- Opening Delimiter -
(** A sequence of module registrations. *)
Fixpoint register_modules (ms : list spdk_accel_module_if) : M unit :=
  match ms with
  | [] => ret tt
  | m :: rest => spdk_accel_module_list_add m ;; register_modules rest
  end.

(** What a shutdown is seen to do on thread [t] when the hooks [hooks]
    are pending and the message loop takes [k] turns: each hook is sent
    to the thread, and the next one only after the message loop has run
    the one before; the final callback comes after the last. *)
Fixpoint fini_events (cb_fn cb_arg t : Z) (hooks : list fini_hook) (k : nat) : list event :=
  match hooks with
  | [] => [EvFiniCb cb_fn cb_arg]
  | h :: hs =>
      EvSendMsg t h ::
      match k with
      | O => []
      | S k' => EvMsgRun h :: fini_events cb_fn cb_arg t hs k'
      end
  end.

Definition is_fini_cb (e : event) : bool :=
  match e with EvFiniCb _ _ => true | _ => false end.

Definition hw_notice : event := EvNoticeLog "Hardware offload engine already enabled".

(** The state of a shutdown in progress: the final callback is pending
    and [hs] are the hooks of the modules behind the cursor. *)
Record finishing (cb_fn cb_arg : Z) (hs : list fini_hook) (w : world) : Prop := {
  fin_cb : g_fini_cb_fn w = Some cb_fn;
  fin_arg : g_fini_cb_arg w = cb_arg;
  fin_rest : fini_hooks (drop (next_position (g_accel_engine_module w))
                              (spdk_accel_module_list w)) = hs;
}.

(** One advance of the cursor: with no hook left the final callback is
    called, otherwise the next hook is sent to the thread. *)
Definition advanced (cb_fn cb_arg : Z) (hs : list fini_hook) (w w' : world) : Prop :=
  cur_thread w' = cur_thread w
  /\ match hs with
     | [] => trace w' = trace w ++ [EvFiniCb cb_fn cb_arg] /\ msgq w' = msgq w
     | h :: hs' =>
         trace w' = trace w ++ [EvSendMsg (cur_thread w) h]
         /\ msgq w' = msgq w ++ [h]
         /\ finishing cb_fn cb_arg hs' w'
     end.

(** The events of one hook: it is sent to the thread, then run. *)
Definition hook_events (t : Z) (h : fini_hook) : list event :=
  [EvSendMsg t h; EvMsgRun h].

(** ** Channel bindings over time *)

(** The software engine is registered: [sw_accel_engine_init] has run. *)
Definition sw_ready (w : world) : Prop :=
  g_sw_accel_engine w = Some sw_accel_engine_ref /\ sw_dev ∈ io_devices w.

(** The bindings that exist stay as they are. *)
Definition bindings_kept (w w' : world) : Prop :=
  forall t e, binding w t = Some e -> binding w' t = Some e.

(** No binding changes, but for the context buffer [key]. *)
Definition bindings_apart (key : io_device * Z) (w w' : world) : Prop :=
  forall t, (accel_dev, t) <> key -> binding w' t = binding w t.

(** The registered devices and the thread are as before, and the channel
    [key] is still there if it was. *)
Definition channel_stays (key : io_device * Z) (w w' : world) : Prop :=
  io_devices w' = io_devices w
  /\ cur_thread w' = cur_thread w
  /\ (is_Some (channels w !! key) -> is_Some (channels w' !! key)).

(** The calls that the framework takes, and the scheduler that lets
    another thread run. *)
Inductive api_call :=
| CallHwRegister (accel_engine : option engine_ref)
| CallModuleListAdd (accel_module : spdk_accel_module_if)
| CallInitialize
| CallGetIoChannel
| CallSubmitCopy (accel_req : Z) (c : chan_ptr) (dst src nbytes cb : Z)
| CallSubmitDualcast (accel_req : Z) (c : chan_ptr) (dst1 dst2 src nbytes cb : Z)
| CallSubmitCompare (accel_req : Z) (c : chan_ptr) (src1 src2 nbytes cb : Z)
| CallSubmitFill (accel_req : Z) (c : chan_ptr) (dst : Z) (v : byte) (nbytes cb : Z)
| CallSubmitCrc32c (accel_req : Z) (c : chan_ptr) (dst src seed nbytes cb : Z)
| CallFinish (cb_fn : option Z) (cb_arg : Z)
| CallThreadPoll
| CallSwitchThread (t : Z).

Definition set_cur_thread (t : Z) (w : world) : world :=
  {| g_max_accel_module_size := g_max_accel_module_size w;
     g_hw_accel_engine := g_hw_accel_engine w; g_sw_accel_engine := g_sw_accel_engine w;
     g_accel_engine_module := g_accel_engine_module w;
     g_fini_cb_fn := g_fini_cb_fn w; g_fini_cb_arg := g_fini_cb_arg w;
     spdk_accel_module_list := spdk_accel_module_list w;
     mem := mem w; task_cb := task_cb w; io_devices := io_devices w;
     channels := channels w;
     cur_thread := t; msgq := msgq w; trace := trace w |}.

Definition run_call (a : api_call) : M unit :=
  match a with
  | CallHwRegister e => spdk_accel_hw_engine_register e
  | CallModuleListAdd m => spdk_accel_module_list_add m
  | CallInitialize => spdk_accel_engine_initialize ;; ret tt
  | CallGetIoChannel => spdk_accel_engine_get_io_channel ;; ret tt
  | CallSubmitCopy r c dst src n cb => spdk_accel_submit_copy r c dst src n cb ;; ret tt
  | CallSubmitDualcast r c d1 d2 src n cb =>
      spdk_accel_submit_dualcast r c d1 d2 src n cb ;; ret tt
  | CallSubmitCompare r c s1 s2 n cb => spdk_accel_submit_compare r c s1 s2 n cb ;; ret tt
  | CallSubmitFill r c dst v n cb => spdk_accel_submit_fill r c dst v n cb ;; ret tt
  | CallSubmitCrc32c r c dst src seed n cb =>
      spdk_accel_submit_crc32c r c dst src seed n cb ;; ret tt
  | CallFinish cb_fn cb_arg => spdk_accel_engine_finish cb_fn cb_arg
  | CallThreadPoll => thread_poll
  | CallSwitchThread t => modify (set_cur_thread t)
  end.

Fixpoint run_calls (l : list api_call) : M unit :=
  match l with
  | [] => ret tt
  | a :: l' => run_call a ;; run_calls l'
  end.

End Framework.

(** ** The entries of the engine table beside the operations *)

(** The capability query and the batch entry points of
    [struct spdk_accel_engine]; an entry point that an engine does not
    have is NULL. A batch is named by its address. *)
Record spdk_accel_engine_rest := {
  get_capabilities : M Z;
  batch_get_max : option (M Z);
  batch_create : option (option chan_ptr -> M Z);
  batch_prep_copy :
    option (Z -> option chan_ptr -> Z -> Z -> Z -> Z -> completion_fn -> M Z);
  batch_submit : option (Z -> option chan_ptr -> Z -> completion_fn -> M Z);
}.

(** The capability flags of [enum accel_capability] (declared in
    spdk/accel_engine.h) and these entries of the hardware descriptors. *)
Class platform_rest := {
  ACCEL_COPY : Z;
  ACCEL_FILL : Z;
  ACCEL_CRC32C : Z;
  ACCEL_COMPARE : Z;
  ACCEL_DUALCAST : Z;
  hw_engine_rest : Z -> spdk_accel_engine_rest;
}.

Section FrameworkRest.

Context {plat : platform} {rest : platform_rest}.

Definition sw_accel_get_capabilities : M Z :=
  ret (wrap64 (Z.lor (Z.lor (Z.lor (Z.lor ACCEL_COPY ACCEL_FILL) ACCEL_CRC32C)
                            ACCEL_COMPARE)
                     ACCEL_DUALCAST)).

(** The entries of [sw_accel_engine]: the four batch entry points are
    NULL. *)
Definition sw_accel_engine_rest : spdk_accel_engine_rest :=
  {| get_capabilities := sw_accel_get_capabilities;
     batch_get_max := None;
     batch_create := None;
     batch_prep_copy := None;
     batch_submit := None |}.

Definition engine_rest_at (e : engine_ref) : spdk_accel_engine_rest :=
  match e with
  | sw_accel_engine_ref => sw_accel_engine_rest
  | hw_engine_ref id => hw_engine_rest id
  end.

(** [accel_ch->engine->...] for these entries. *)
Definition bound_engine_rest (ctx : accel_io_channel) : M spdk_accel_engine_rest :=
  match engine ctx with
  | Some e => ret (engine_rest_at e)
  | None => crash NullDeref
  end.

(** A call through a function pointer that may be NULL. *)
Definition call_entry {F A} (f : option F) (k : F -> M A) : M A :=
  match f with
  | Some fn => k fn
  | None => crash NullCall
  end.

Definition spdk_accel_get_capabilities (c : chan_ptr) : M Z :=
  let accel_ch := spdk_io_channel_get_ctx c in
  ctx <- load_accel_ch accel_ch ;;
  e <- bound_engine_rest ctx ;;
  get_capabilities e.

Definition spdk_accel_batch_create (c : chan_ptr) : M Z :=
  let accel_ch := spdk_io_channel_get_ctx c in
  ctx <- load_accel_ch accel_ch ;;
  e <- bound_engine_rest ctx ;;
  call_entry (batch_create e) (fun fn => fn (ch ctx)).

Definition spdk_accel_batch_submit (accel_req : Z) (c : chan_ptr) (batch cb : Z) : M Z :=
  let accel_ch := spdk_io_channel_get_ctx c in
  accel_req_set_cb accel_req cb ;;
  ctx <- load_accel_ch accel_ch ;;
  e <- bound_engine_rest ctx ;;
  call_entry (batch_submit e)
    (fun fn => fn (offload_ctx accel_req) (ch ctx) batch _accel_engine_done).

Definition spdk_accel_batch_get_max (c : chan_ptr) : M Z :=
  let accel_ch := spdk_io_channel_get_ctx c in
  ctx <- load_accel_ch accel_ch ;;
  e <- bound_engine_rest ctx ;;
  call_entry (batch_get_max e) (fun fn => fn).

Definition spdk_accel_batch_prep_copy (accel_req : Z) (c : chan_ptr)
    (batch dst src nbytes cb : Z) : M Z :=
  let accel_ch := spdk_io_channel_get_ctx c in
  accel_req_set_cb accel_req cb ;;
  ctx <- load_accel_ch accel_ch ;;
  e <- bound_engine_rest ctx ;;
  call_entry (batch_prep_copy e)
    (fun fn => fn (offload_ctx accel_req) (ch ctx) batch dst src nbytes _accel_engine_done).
- Closing Delimiter -
- Opening Delimiter -
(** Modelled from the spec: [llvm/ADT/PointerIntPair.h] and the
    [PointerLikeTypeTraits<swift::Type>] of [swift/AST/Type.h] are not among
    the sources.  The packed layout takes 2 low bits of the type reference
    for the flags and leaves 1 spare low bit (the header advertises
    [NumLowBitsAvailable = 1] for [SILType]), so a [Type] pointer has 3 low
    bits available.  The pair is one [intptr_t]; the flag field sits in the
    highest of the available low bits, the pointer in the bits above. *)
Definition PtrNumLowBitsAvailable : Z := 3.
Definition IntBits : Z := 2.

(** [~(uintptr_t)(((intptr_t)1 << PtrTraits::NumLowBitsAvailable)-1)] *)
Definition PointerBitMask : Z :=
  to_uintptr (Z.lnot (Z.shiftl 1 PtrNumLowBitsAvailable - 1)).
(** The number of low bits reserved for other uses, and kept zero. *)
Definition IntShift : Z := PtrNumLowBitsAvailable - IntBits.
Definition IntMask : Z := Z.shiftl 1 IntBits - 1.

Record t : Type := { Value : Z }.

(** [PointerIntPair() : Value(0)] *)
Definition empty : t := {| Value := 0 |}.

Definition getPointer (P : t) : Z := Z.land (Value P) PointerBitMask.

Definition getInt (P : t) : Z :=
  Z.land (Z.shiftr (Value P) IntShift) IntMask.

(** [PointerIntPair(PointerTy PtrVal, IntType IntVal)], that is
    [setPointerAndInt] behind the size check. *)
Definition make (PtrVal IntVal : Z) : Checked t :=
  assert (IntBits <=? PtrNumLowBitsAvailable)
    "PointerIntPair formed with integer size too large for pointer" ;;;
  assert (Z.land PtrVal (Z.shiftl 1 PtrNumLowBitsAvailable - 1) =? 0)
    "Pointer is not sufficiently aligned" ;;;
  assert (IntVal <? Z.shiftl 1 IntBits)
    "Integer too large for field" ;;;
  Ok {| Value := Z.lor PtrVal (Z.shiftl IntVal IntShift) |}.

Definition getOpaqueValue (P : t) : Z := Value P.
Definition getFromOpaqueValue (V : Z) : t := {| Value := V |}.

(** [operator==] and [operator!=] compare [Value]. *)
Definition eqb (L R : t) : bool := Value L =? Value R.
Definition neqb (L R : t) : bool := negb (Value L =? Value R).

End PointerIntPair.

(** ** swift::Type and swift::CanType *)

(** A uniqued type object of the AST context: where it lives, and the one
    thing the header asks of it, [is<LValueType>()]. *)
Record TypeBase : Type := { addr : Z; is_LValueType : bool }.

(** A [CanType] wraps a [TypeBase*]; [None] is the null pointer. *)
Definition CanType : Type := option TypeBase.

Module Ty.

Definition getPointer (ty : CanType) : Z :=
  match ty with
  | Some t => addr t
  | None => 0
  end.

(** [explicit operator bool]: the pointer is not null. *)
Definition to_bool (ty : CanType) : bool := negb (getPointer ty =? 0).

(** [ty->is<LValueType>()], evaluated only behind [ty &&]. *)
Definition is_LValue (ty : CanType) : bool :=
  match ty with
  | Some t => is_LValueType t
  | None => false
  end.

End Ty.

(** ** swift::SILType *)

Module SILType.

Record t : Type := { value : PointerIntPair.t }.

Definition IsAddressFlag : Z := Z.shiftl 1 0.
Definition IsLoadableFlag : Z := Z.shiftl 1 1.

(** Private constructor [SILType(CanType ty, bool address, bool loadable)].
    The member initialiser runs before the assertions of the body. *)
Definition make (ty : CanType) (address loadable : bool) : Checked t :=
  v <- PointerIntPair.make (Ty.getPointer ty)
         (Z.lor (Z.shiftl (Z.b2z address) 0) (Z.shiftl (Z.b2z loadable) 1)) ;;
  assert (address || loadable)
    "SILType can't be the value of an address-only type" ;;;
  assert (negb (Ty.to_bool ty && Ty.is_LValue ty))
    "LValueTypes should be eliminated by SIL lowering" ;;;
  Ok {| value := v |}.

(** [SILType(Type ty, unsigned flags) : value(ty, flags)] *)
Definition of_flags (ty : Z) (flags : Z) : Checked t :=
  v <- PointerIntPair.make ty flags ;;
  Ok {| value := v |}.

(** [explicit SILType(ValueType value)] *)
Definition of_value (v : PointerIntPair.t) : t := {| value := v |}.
- Closing Delimiter -
• **EXERCISE DIRECTIONS**
Only the lines above from the one with "ACCEL_DUALCAST : Z;" through the one with "batch_get_max := None;" should be duplicated, character for character.

• **TASK RESULT**
  ACCEL_DUALCAST : Z;
  hw_engine_rest : Z -> spdk_accel_engine_rest;
}.

Section FrameworkRest.

Context {plat : platform} {rest : platform_rest}.

Definition sw_accel_get_capabilities : M Z :=
  ret (wrap64 (Z.lor (Z.lor (Z.lor (Z.lor ACCEL_COPY ACCEL_FILL) ACCEL_CRC32C)
                            ACCEL_COMPARE)
                     ACCEL_DUALCAST)).

(** The entries of [sw_accel_engine]: the four batch entry points are
    NULL. *)
Definition sw_accel_engine_rest : spdk_accel_engine_rest :=
  {| get_capabilities := sw_accel_get_capabilities;
     batch_get_max := None;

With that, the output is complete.